Antes de la presencia humana en la tierra, los incendios se producían por fuentes de ignición naturales como los rayos o los volcanes. Después llegó el hombre con su incipiente control del fuego, causando los primeros incendios atribuibles a sus actividades. En el neolítico, estos incendios estaban orientados a mejorar las primigenias actividades agrícolas. La cuarta fase pírica descrita por el experto David M. Bowman es la que se vivió desde principios del XIX hasta el siglo pasado, en la que los fuegos están relacionados con los avances de la industrialización, así como las repoblaciones masivas impulsadas por la Administración, que llevó en Galicia a drásticas modificaciones en la propiedad de los montes y otros relevantes cambios socioeconómicos en las zonas rurales, que comenzaron a despoblarse dramáticamente.

El catedrático de Edafología de la USC Francisco Díaz-Fierros, coordinador del libro Incendios forestales.

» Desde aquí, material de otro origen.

Definition do_act (s : O) (a : act) : O :=
  match a with
  | Probed d now => probe_succeeded d now s
  | ProbeFailed now => probe_failed now s
  | EmbedAnswered => end_cooldown s
  end.
(** Other threads run; [allowed] says what the locks let them do. *)
Definition meanwhile (allowed : act → bool) (s : O) : O :=
  let (w, l) := acts (outside s) in foldl do_act (with_outside w s) (List.filter allowed l).

Definition call_http (allowed : act → bool) (r : request) (s : O) : O * http_outcome :=
  let (w, out) := send r (outside s) in (meanwhile allowed (with_outside w (log_request r s)), out).
Definition read_monotonic (s : O) : O * Z := let (w, t) := monotonic (outside s) in (with_outside w s, t).
Definition read_utc (s : O) : O * Z := let (w, t) := utc_clock (outside s) in (with_outside w s, t).

Definition api_url (path : string) : string := rstrip_slash (host cfg) +:+ path.
(** [ollama_adapter.py:119-128 OllamaEmbeddingAdapter.embed_batch] The body. *)
Definition embed_body (texts : list string) : json :=
  JObj ([("model", JStr (o_model cfg)); ("input", JArr (map JStr texts)); ("truncate", JBool false)]%string
    ++ match requested_dimensions cfg with Some d => [("dimensions"%string, JInt d)] | None => [] end).

(** [ollama_adapter.py:132-144 OllamaEmbeddingAdapter.embed_batch] The checked
    vectors of a successful response. *)
Definition response_embeddings (r : response) (expected : nat) : result exn (list json) :=
  let? data := (match json_body r with Some d => Ok d | None => Raise ValueError end) in
  let? embeddings := (match data with JObj l => Ok (default JNull (jget "embeddings" l)) | _ => Raise AttributeError end) in
  let? _ := validate_embeddings embeddings expected (requested_dimensions cfg) in
  match embeddings with JArr l => Ok l | _ => Raise TypeError end.
(** [ollama_adapter.py:131-148 OllamaEmbeddingAdapter.embed_batch] *)
Definition read_embeddings (r : response) (expected : nat) : M (list (list spec_float)) :=
  let* embeddings := lift_result (response_embeddings r expected) in
  modify end_cooldown ;;
  lift_result (normalize_all embeddings).
(** [ollama_adapter.py:149-182 OllamaEmbeddingAdapter.embed_batch] Its errors. *)
Definition embed_error (out : http_outcome) : error_code :=
  match out with
  | Answered r => if is_context_length_rejection (status_code r) (upstream_error r) then CONTENT_TOO_LONG else PROVIDER_ERROR
  | ConnectError => CONNECTION_ERROR
  | TimeoutException => TIMEOUT
  | OtherFailure => PROVIDER_ERROR
  end.
(** [ollama_adapter.py:114-182 OllamaEmbeddingAdapter.embed_batch] *)
Definition ollama_embed_batch (texts : list string) : M (list (list spec_float)) :=
  match texts with
  | [] => ret []
  | _ =>
      let* out := (λ s, let (s', out) := call_http (λ _, true) (Post (api_url "/api/embed") (embed_body texts) (verify_tls cfg)) s in
        (s', Ok out)) in
      match out with
      | Answered r => if is_success r then as_provider_error (read_embeddings r (length texts)) else raise (ProviderError (embed_error out))
      | _ => raise (ProviderError (embed_error out))
      end
  end.
(** [ollama_adapter.py:111-112 OllamaEmbeddingAdapter.embed] *)
Definition ollama_embed (t : string) : M (list spec_float) := let* l := ollama_embed_batch [t] in first_of l.

(** [ollama_adapter.py:184-188 OllamaEmbeddingAdapter.dimensions] *)
Definition ollama_dimensions : Z := default 768 (requested_dimensions cfg).
(** [ollama_adapter.py:204-217 OllamaEmbeddingAdapter.model_revision] *)
Definition model_revision (s : O) : result exn (option string) :=
  if negb (known (revision s)) then Raise RevisionUnknownError else Ok (value (revision s)).

(** [ollama_adapter.py:236-238 OllamaEmbeddingAdapter._in_cooldown] *)
Definition in_cooldown (s : O) : O * bool :=
  match last_probe_failure s with
  | None => (s, false)
  | Some failed_at => let (s', now) := read_monotonic s in (s', now - failed_at <? PROBE_COOLDOWN)
  end.
(** What a probe found: the digest of the listed model. *)
Definition listed_digest (out : http_outcome) : option (option string) :=
  match out with
  | Answered r =>
      if is_success r then
        payload ← json_body r;
        '(listed, digest, _) ← find_model payload (o_model cfg);
        if (listed : bool) then Some digest else None
      else None
  | _ => None
  end.
(** [ollama_adapter.py:240-259 OllamaEmbeddingAdapter._probe] *)
Definition probe (s : O) : O * RevisionSnapshot :=
  let (s, out) := call_http is_embedding (Get (api_url "/api/tags") (verify_tls cfg)) s in
  let s := match listed_digest out with
    | Some digest => let (s, now) := read_utc s in probe_succeeded digest now s
    | None => let (s, now) := read_monotonic s in probe_failed now s
    end in
  (s, revision s).
(** [ollama_adapter.py:219-234 OllamaEmbeddingAdapter.refresh_revision] *)
Definition ollama_refresh_revision (force : bool) (s : O) : O * RevisionSnapshot :=
  let (w, acquired) := acquire (outside s) in
  let s := meanwhile (λ _, true) (with_outside w s) in
  if negb acquired then (s, revision s)
  else
    let (s, skip) := (if force then (s, false) else if known (revision s) then (s, true) else in_cooldown s) in
    if (skip : bool) then (s, revision s) else probe s.

(** [ollama_adapter.py:310-316 OllamaEmbeddingAdapter.settings_fingerprint] *)
Definition ollama_fingerprint : string :=
  settings_fingerprint [("dimensions", match requested_dimensions cfg with Some d => JInt d | None => JNull end); ("truncate", JBool false)]%string.

Definition ollama_port : EmbeddingPort O := {|
  ep_embed := ollama_embed;
  ep_embed_batch := ollama_embed_batch;
  ep_model_name := o_model cfg;
  ep_provider_name := "ollama";
  ep_settings_fingerprint := ollama_fingerprint;
  ep_tracks_revision := true;
  ep_revision_snapshot := revision;
  ep_refresh_revision := ollama_refresh_revision;
|}.
End ollama.

(** ** OpenAI *)

(** An exception of the SDK: its [code], [status_code], [message] and text. *)
Record sdk_error := mkSdkError { x_code : option string; x_status : option Z; x_message : option string; x_text : string }.
(** [openai_adapter.py:28-28 _OVERLENGTH_MESSAGE_MARKERS] *)
Definition OVERLENGTH_MARKERS : list string := ["context length"; "maximum input length"]%string.
(** [openai_adapter.py:31-52 _classify_error] *)
Definition classify_error (e : sdk_error) : error_code :=
  if bool_decide (x_code e = Some "context_length_exceeded"%string) then CONTENT_TOO_LONG
  else match x_status e with
  | Some status =>
      if (400 <=? status) && (status <? 500) then
        let message := str_lower (default (x_text e) (given (x_message e))) in
        if existsb (λ m, contains m message) OVERLENGTH_MARKERS then CONTENT_TOO_LONG else PROVIDER_ERROR
      else PROVIDER_ERROR
  | None => PROVIDER_ERROR
  end.

Record openai_settings := mkOpenAI { a_model : string; a_dimensions : Z; a_key : option string; base_url : string }.
(** [openai_adapter.py:18-18 DEFAULT_OPENAI_BASE_URL] *)
Definition DEFAULT_OPENAI_BASE_URL : string := "https://api.openai.com/v1".
(** [openai_adapter.py:62-94 OpenAIEmbeddingAdapter.__init__] [installed]: the
    [openai] package can be imported. *)
Definition new_openai_settings (environ : environment) (installed : bool) (model : string) (dimensions : Z) (api_key base_url : option string)
    : result exn openai_settings :=
  let cfg := mkOpenAI model dimensions (or_else api_key (environ !! "OPENAI_API_KEY"%string))
    (default DEFAULT_OPENAI_BASE_URL (or_else base_url (environ !! "OPENAI_BASE_URL"%string))) in
  if installed then Ok cfg else Raise (ProviderError MISSING_PACKAGE).

(** [client.embeddings.create(...)]: the embedding of every item. *)
Class Client (W : Type) := create : list string → string → Z → W → W * (sdk_error + list json).
#[global] Arguments create : simpl never.

Section openai.
Context {W : Type} `{!Client W} (cfg : openai_settings).

(** [openai_adapter.py:99-127 OpenAIEmbeddingAdapter.embed_batch] *)
Definition openai_embed_batch (texts : list string) : SE W exn (list (list spec_float)) :=
  let* response := (λ w, let (w', r) := create texts (a_model cfg) (a_dimensions cfg) w in (w', Ok r)) in
  match response with
  | inl e => raise (ProviderError (classify_error e))
  | inr embeddings =>
      as_provider_error (
        lift_result (validate_embeddings (JArr embeddings) (length texts) None) ;;
        lift_result (normalize_all embeddings))
  end.
(** [openai_adapter.py:96-97 OpenAIEmbeddingAdapter.embed] *)
Definition openai_embed (t : string) : SE W exn (list spec_float) := let* l := openai_embed_batch [t] in first_of l.
(** [openai_adapter.py:142-150 OpenAIEmbeddingAdapter.settings_fingerprint] *)
Definition openai_fingerprint : string :=
  settings_fingerprint [("dimensions", JInt (a_dimensions cfg)); ("base_url", JStr (base_url cfg))]%string.
(** [embedding_port.py:64-70 EmbeddingPort.revision_snapshot] The default. *)
Definition no_revision : RevisionSnapshot := mkSnapshot true None None.
Definition openai_port : EmbeddingPort W := {|
  ep_embed := openai_embed;
  ep_embed_batch := openai_embed_batch;
  ep_model_name := a_model cfg;
  ep_provider_name := "openai";
  ep_settings_fingerprint := openai_fingerprint;
  ep_tracks_revision := false;
  ep_revision_snapshot _ := no_revision;
  ep_refresh_revision _ w := (w, no_revision);
|}.
End openai.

Reflexiones desde Galicia (Hércules de Ediciones), reflexiona en su artículo para esta publicación sobre las distintas etapas del fuego en la Tierra y refleja el debate científico sobre si ya estamos en la quinta era incendiaria, caracterizada por megaincendios cada vez más difíciles de controlar, azuzados por el cambio climático -una tendencia a sequías más prolongadas- y otros factores, como la despoblación rural, el urbanismo descontrolado y la abundancia de biomasa combustible en los montes, debido al abandono de las actividades tradicionales en los bosques, como la recogida de leña o la convivencia de la explotación forestal con la ganadera.  

No todos los expertos son tan tajantes con la idea de que estemos en la era de los megaincendios. Jesús San Miguel-Ayanz, coordinador del Sistema Europeo de Incendios Forestales, en un amplio estudio sobre el área mediterránea europea, no encuentra un aumento de los grandes incendios hasta el 2010. Pero parece evidente que los servicios de extinción se enfrentan a un nuevo tipo de incendio muy peligroso para los asentamientos humanos en la frontera entre lo urbano y lo natural, avivado por fuertes vientos y la baja humedad en el aire y el suelo, y que se beneficia de un ingente material combustible. En Galicia y otros territorios del noroeste español, además, se suma el factor de que las quemas agrícolas y ganaderas se han prolongado en el tiempo desde la segunda edad pírica, más que en otras zonas de Europa.

Los mortíferos incendios de Portugal el año pasado, y en menor medida los de Galicia en octubre del 2017 -California y Australia los sufren desde hace tiempo- serían exponentes de esta quinta era incendiaria marcada por la intencionalidad. Díaz Fierros recuerda que el propio Bowman realizó una relevante investigación global mediante satélite entre los años 2003 y 2012, en la que se demostraría la incidencia de estos megaincendios. Otros estudios resaltan la tendencia al aumento del riesgo en períodos más amplios, algo que también sucede en Galicia, especialmente en la primera parte del otoño.

El propio Díaz-Fierros refiere que los grandes incendios (superiores a 500 hectáreas) «experimentaron una progresión creciente». La superficie quemada por estos fuegos pasó del 10,6 % en el período 1991-2000, fue del 27,8 % hasta el 2010 y subió al 38,2 % desde el 2011 hasta el 2017.

El catedrático emérito de la USC incide en las razones de que exista una mayor acumulación de biomasa combustible, que en cierta medida se ha ido reduciendo en los últimos meses en el entorno de las zonas pobladas gracias a la normativa sobre franjas de protección. Entre las causas se señala el abandono de amplias zonas del campo pero, paradójicamente, Díaz Fierros se refiere a algunas teorías «sobre la posibilidad de que la mayor eficacia de los medios de extinción, que actuaban prioritariamente sobre los incendios de pequeño o medio tamaño, pudiera estar favoreciendo una mayor abundancia de combustibles en terrenos forestales».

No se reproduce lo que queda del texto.